======== Data to use ========

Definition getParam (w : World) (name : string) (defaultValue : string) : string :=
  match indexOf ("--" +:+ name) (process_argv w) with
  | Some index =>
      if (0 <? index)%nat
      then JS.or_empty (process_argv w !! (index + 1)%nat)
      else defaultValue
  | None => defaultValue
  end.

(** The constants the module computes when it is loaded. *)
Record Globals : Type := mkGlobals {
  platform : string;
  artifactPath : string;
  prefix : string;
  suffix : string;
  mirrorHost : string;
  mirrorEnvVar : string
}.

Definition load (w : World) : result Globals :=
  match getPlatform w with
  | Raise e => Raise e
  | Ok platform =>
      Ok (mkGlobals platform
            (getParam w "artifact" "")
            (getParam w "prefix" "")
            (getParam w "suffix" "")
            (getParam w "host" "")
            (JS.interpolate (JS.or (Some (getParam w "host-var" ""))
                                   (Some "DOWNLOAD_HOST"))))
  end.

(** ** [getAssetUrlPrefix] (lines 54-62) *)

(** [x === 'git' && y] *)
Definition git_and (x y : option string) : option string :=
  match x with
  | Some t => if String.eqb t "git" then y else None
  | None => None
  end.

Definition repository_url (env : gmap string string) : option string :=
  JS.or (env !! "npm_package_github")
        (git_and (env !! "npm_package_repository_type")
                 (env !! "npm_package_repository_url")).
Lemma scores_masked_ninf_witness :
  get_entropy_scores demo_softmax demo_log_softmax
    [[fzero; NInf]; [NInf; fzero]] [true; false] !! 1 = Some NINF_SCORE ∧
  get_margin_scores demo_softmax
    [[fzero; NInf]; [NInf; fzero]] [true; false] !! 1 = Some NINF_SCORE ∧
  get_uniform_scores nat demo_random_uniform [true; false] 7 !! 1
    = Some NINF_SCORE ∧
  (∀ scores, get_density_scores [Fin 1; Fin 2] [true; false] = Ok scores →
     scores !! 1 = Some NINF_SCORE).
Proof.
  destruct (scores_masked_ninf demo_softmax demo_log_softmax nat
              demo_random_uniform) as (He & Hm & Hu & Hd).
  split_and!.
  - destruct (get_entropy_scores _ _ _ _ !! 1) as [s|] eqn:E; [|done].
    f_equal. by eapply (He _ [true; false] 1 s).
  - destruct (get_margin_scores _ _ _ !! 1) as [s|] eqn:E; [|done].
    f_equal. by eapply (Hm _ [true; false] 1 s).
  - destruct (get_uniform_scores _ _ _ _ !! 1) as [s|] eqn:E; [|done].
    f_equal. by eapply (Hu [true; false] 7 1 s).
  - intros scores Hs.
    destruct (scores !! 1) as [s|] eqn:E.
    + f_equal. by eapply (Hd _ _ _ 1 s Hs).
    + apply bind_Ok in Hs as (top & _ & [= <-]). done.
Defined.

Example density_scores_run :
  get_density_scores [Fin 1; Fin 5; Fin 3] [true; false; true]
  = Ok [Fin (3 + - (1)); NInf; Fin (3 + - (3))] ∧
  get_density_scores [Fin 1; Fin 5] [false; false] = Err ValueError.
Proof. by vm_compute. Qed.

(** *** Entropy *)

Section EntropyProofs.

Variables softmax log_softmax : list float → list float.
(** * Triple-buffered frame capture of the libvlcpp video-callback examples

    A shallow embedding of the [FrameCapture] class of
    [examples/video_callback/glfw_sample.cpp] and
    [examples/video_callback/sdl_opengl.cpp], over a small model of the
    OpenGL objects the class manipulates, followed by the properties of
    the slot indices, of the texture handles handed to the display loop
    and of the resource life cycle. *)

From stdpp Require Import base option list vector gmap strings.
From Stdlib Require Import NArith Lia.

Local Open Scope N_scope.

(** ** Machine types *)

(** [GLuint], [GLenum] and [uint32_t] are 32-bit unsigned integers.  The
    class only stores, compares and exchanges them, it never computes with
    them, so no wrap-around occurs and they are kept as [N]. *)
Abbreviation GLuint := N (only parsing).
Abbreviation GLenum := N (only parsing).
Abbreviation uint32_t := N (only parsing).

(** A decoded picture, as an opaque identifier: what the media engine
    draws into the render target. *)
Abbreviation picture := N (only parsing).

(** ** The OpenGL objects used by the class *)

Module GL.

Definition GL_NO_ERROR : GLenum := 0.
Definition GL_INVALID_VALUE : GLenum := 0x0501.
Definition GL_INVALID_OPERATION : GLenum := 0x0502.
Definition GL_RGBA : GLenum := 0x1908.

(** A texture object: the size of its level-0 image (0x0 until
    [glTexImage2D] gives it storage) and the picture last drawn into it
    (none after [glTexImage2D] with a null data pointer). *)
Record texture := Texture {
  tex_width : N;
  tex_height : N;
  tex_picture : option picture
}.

========

Prompt: Beginning with the line that contains "[glTexImage2D] gives it", set down every line through the end of the data without change.

Final answer:
    [glTexImage2D] gives it storage) and the picture last drawn into it
    (none after [glTexImage2D] with a null data pointer). *)
Record texture := Texture {
  tex_width : N;
  tex_height : N;
  tex_picture : option picture
}.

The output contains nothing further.